Heroin abuse is on the rise throughout New Hampshire
Heroin is a growing threat in the state of New Hampshire with the number of arrests, emergency department visits and treatment admissions on the rise. Heroin treatment admissions increased from 124 in 1997 to 166 in 1998. In 1997, the New Hampshire Chief Medical Examiner reported 27 heroin-related overdose deaths, this is double the number of deaths just 2 years earlier in 1995 with 14 deaths. The purity change in Heroin is attracting new users because they are able to snort or smoke the drug rather than inject it and have the stereotypical tracks and health risks associated with injection.
According to data from the Criminal Justice Information Services (CJIS) of the Federal Bureau of Investigation (FBI), in 1998 there was 69 first-charge heroin arrests in New Hampshire. The number of arrests seems to double each year with an increase from 43 arrests in 1997 and 21 arrests in 1996. State and local police are working hard to stop the sales and use of this highly addictive illicit drug, Heroin.
Heroin is a highly addictive drug derived from morphine, which is obtained from the opium poppy. It is a depressant that affects the brain’s pleasure systems and interferes with the brain’s ability to perceive pain. Many users become addicted to Heroin trying to find a way to escape from both physical and emotional pain. Its appearance is a white to dark brown powder or tar-like substance.

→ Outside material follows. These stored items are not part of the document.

Lemma parse_row_bytes f s row rest : c_string s -> prometheus_parse_row regexp eps f s = inr (row, rest) ->
  (forall r, row = Some r -> row_bytes r) /\ reaches s rest.
Proof.
  unfold prometheus_parse_row. intros Hs ([m r1] & Em%or_fail_inr & H)%attempt_inr. destruct (parse_metric_bytes _ _ _ Hs Em) as [Hm Hr1].
  destruct (negb _); [injection H as <- <-; by split|].
  assert (R1 : reaches s (skip_spaces r1)) by (etrans; [by eapply parse_metric_reaches|apply skip_while_reaches]).
  assert (Hp : c_string (skip_spaces r1)) by exact (reaches_bytes _ _ Hs R1).
  apply attempt_inr in H as ([[ls after] p1] & EP & H).
  assert (HP : p1 = skip_spaces r1 /\ reaches s after /\ Forall label_bytes ls).
  { destruct (deref _ =? LBR).
    - apply attempt_inr in EP as ([ls' r'] & Hl & [= -> -> <-]). split; [done|]. unfold prometheus_metric_parse_labels in Hl. split.
      + etrans; [exact R1|]. etrans; [apply tail_reaches|]. etrans; [apply skip_while_reaches|]. by eapply metric_labels_reaches.
      + eapply metric_labels_bytes; [|exact Hl]. eapply reaches_bytes; [exact Hp|]. etrans; [apply tail_reaches|apply skip_while_reaches].
    - injection EP as <- <- <-. split; [done|]. split; [by eapply parse_metric_reaches|constructor]. }
  destruct HP as (-> & Ra & Hl). destruct (negb _); [injection H as <- <-; by split|]. destruct (_ =? _)%nat; [done|].
  assert (Rv : reaches s (skip_spaces after)) by (etrans; [exact Ra|apply skip_while_reaches]).
  apply attempt_inr in H as (v1 & Ev%or_fail_inr & H). destruct (negb _); [injection H as <- <-; by split|]. destruct (negb _); [done|]. injection H as <- <-.
  split; [|etrans; [exact Rv|by eapply parse_metric_value_reaches]]. intros r [= <-]. split_and!; cbn; [done| |constructor|done].
  apply between_bytes. exact (reaches_bytes _ _ Hs Rv).
Qed.

Lemma help_end_reaches : forall n s r, (length s <= n)%nat -> help_end s = Some r -> reaches s r.
Proof.
  induction n as [|n IH]; intros [|c s] r Hl H; cbn in *; try (by injection H as <-); [lia|]. destruct (c =? 10); [by injection H as <-|]. destruct (c =? BSL).
  - destruct s as [|d s]; [done|]. destruct (is_help_char d); [|done]. destruct (IH s r) as [t ->]; [cbn in *; lia|done|]. by exists (c :: d :: t).
  - destruct (IH s r) as [t ->]; [lia|done|]. by exists (c :: t).
Qed.

Lemma register_bytes hints m text help hints' : map_Forall (fun _ => hint_bytes) hints -> c_string text ->
  prometheus_register_hint hints m text help = inr hints' -> map_Forall (fun _ => hint_bytes) hints'.
Proof.
  intros Hh Ht. unfold prometheus_register_hint. set (hint := default _ (hints !! m)).
  assert (Hb : hint_bytes hint) by (subst hint; destruct (hints !! m) eqn:E; cbn; [by eapply Hh|by split]).
  assert (Htr : c_string (rtrim blank text)).
  { unfold rtrim. apply Forall_rev, (reaches_bytes (rev text)); [by apply Forall_rev|apply skip_while_reaches]. }
  destruct Hb as [H1 H2]. destruct help; [destruct (hn_help hint) eqn:E|destruct (hn_type hint) eqn:E]; try done; intros [= <-];
    (apply map_Forall_insert_2; [|done]); (split; cbn; [..]); try done; intros t [= <-]; [by eapply unescape_bytes|done].
Qed.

The purity of the cocaine determines the way it is used.
Most commonly heroin is injected into a vein, this is called “mainlining”, it can also be injected into a muscle, smoked in a water pipe or standard pipe, mixed in a marijuana joint or regular cigarette, inhaled as smoke through a straw which is known as “chasing the dragon,” or snorted as powder into the nose. The effects of heroin are immediate and last a few hours. Injecting heroin produces an intense feeling of euphoria known as a “rush”, this is followed by a warm flushing of the skin, a dry mouth, and heavy extremities. Immediately after the rush the users goes “on the nod,” which is an wakeful and drowsy state.
The depression of the central nervous system cause delayed and clouded mental function, slowed and slurred speech, slow gait, constricted pupils, droopy eyelids, impaired night vision, vomiting, constipation.With regular use of heroin a tolerance is commonly developed, this causes the user to need more of the drug to reach the same effects. The more of the drug used the higher of a risk of developing a dependence and addiction.

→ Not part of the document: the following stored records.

(** * Crossword CSP solver ([generate.py]): model and verified properties

    The development embeds [CrosswordCreator] of [generate.py]:
    node consistency, arc revision, AC-3, the assignment predicates, the two
    ordering heuristics and the backtracking search.

    Modelling conventions.
    - A Python [dict] is an association list in insertion order (Python
      dictionaries iterate in insertion order, and the stable sorts of the
      heuristics make that order observable).  Keys are unique in every
      dictionary the program builds.
    - A Python [set] of words is a list without repetition; the list order
      stands for the iteration order of the set, which Python leaves
      unspecified: the theorems are stated for every list, and removing
      words keeps the others in their order.
    - A raised exception is an explicit outcome [Raise e].
    - Methods that mutate [self.domains] or the assignment return the new
      mapping next to their outcome. *)

From Stdlib Require Import List String Ascii Arith Bool Lia PeanoNat Sorted.
From Stdlib Require Import Permutation.
Import ListNotations.

Set Implicit Arguments.

(* ================================================================== *)
(** * Outcomes of Python calls *)

Inductive exn : Type := IndexError | KeyError | TypeError | ValueError.

Inductive result (A : Type) : Type :=
| Ok (a : A)
| Raise (e : exn).

Arguments Ok {A} a.
Arguments Raise {A} e.

Definition bind {A B : Type} (m : result A) (k : A -> result B) : result B :=
  match m with
  | Ok a => k a
  | Raise e => Raise e
  end.

Notation "x <- m ;; k" := (bind m (fun x => k))
  (at level 61, m at next level, right associativity).

(** [s[k]] on a string, for a non-negative index. *)
Definition index (s : string) (k : nat) : result ascii :=
  match String.get k s with
  | Some ch => Ok ch
  | None => Raise IndexError
  end.

(* ================================================================== *)
(** * Dictionaries in insertion order *)

Module Dict.
Section Ops.
Variables K V : Type.
Variable eq_dec : forall a b : K, {a = b} + {a <> b}.

(** [d[k]]; [None] stands for the [KeyError]. *)
Fixpoint get (k : K) (d : list (K * V)) : option V :=
  match d with
  | [] => None
  | (k', v) :: rest => if eq_dec k k' then Some v else get k rest
  end.

(** [k in d] *)
Definition mem (k : K) (d : list (K * V)) : bool :=
  match get k d with
  | Some _ => true
  | None => false
  end.

(** [d[k] = v]: an existing key keeps its place, a new key goes last. *)
Fixpoint set (k : K) (v : V) (d : list (K * V)) : list (K * V) :=
  match d with
  | [] => [(k, v)]
  | (k', v') :: rest =>
      if eq_dec k k' then (k', v) :: rest else (k', v') :: set k v rest
  end.

(** The mapping left by [d.pop(k)]. *)
Fixpoint remove (k : K) (d : list (K * V)) : list (K * V) :=
  match d with
  | [] => []
  | (k', v') :: rest =>
      if eq_dec k k' then rest else (k', v') :: remove k rest
  end.

(** [d.pop(k)]: [None] stands for the [KeyError]. *)
Definition pop (k : K) (d : list (K * V)) : option (list (K * V)) :=
  if mem k d then Some (remove k d) else None.

Definition keys (d : list (K * V)) : list K := map fst d.
Definition values (d : list (K * V)) : list V := map snd d.
End Ops.
End Dict.

(* ================================================================== *)
(** * Sets of words *)

Definition word_in (w : string) (s : list string) : bool :=
  existsb (String.eqb w) s.

(** [s - t] *)
Definition set_diff (s t : list string) : list string :=
  filter (fun w => negb (word_in w t)) s.

(** [s.remove(w)] for a word [w] of [s] (the only use takes [w] from a
    copy of [s], so the [KeyError] of an absent word does not arise). *)
Definition set_remove (w : string) (s : list string) : list string :=
  set_diff s [w].

(* ================================================================== *)
(** * The structural model *)

(** Modelled from the spec: the class [Variable] is declared in
    [crossword.py], which is not among the sources at hand.  Section 3 of
    the specification gives a variable as a start row, a start column, a
    direction (one of two axes) and a length, compared by value;
    [generate.py] reads the fields [i], [j], [direction] and [length] and
    the constants [Variable.ACROSS] and [Variable.DOWN]. *)
Inductive Direction : Type := ACROSS | DOWN.

Module Var.
Record t : Type := mk
  { i : nat; j : nat; direction : Direction; length : nat }.

Definition eq_dec (a b : t) : {a = b} + {a <> b}.
Proof.
  decide equality; try apply Nat.eq_dec.
  decide equality.
Defined.

Definition eqb (a b : t) : bool := if eq_dec a b then true else false.
End Var.

(** An arc is an ordered pair of variables. *)
Abbreviation arc := (Var.t * Var.t)%type.

Definition arc_eq_dec (a b : arc) : {a = b} + {a <> b}.
Proof. decide equality; apply Var.eq_dec. Defined.

(** Modelled from the spec: the class [Crossword] is declared in
    [crossword.py] as well.  The record keeps what the solver reads
    (sections 3 and 6 of the specification): the variables, the
    vocabulary, and the [overlaps] dictionary from ordered pairs of
    variables to [None] or a pair of offsets.  The grid itself ([width],
    [height], [structure]) is read by the rendering code only. *)
Record Crossword : Type := mkCrossword
  { variables : list Var.t;
    words : list string;
    overlaps : list (arc * option (nat * nat)) }.

Definition overlap (c : Crossword) (x y : Var.t) : option (option (nat * nat)) :=
  Dict.get arc_eq_dec (x, y) (overlaps c).

(** Modelled from the spec: [Crossword.neighbors] lives in [crossword.py],
    which is not part of the sources at hand.  Section 6 of the
    specification gives it as "the set of variables overlapping [v]", where
    two variables overlap when their overlap is a pair of offsets. *)
Definition neighbors (c : Crossword) (var : Var.t) : list Var.t :=
  filter (fun v => match overlap c v var with
                   | Some (Some _) => true
                   | _ => false
                   end) (variables c).

Definition Domains : Type := list (Var.t * list string).
Definition Assignment : Type := list (Var.t * string).

Definition domain (doms : Domains) (v : Var.t) : option (list string) :=
  Dict.get Var.eq_dec v doms.

(** [__init__]: every variable starts from its own copy of the vocabulary. *)
Definition init_domains (c : Crossword) : Domains :=
  map (fun var => (var, words c)) (variables c).

(* ================================================================== *)
(** * Node consistency *)

(** The inner loop of [enforce_node_consistency]: walk a copy of the
    domain, remove every word of the wrong length from the domain itself. *)
Definition node_filter (var : Var.t) (d : list string) : list string :=
  fold_left (fun s word =>
               if negb (String.length word =? Var.length var)
               then set_remove word s
               else s) d d.

(** [enforce_node_consistency]: the outer loop visits every key of
    [self.domains] once and rewrites that key's set in place. *)
Definition enforce_node_consistency (doms : Domains) : Domains :=
  map (fun '(var, d) => (var, node_filter var d)) doms.

(* ================================================================== *)
(** * Arc revision *)

(** [all(x_word[x_index] != y_word[y_index] for y_word in y_words)]:
    stops at the first agreeing word, indexes may raise. *)
Fixpoint all_differ (x_word : string) (x_index y_index : nat)
         (y_words : list string) : result bool :=
  match y_words with
  | [] => Ok true
  | y_word :: rest =>
      a <- index x_word x_index ;;
      b <- index y_word y_index ;;
      if Ascii.eqb a b then Ok false
      else all_differ x_word x_index y_index rest
  end.

(** The [for x_word in self.domains[x]] loop: collects [removed_x_words]. *)
Fixpoint revise_scan (doms : Domains) (y : Var.t) (x_index y_index : nat)
         (x_words : list string) : result (list string) :=
  match x_words with
  | [] => Ok []
  | x_word :: rest =>
      match domain doms y with
      | None => Raise KeyError
      | Some dy =>
          b <- all_differ x_word x_index y_index (set_diff dy [x_word]) ;;
          removed <- revise_scan doms y x_index y_index rest ;;
          Ok (if b then x_word :: removed else removed)
      end
  end.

When the users attempts to stop withdrawal symptoms kick in. Heroin can have serious effects on the user’s health. Those who inject the drug can develop collapsed veins, infection of the heart lining and valves, abscesses, cellulites, and liver disease. As the health of the user begins to deteriorate they may experiance pulmonary complications such as various types of pneumonia.
It is time to quit…
Withdrawal symptoms such as drug craving, restlessness, muscle and bone pain, insomnia, diarrhea and vomiting, cold flashes with goose bumps called “cold turkey”, kicking movements called “kicking the habit”, and other symptoms, make it feel impossible to quit. Medications can be prescribed to help you quit and lessen these symptoms. Do not be afraid anymore, there are options out there that can help you make it. Contact an Concord New Hampshire Treatment facility today.
Heroin is a highly addictive drug derived from morphine, which is obtained from the opium poppy. It is a “downer” or depressant that affects the brain’s pleasure systems and interferes with the brain’s ability to perceive pain.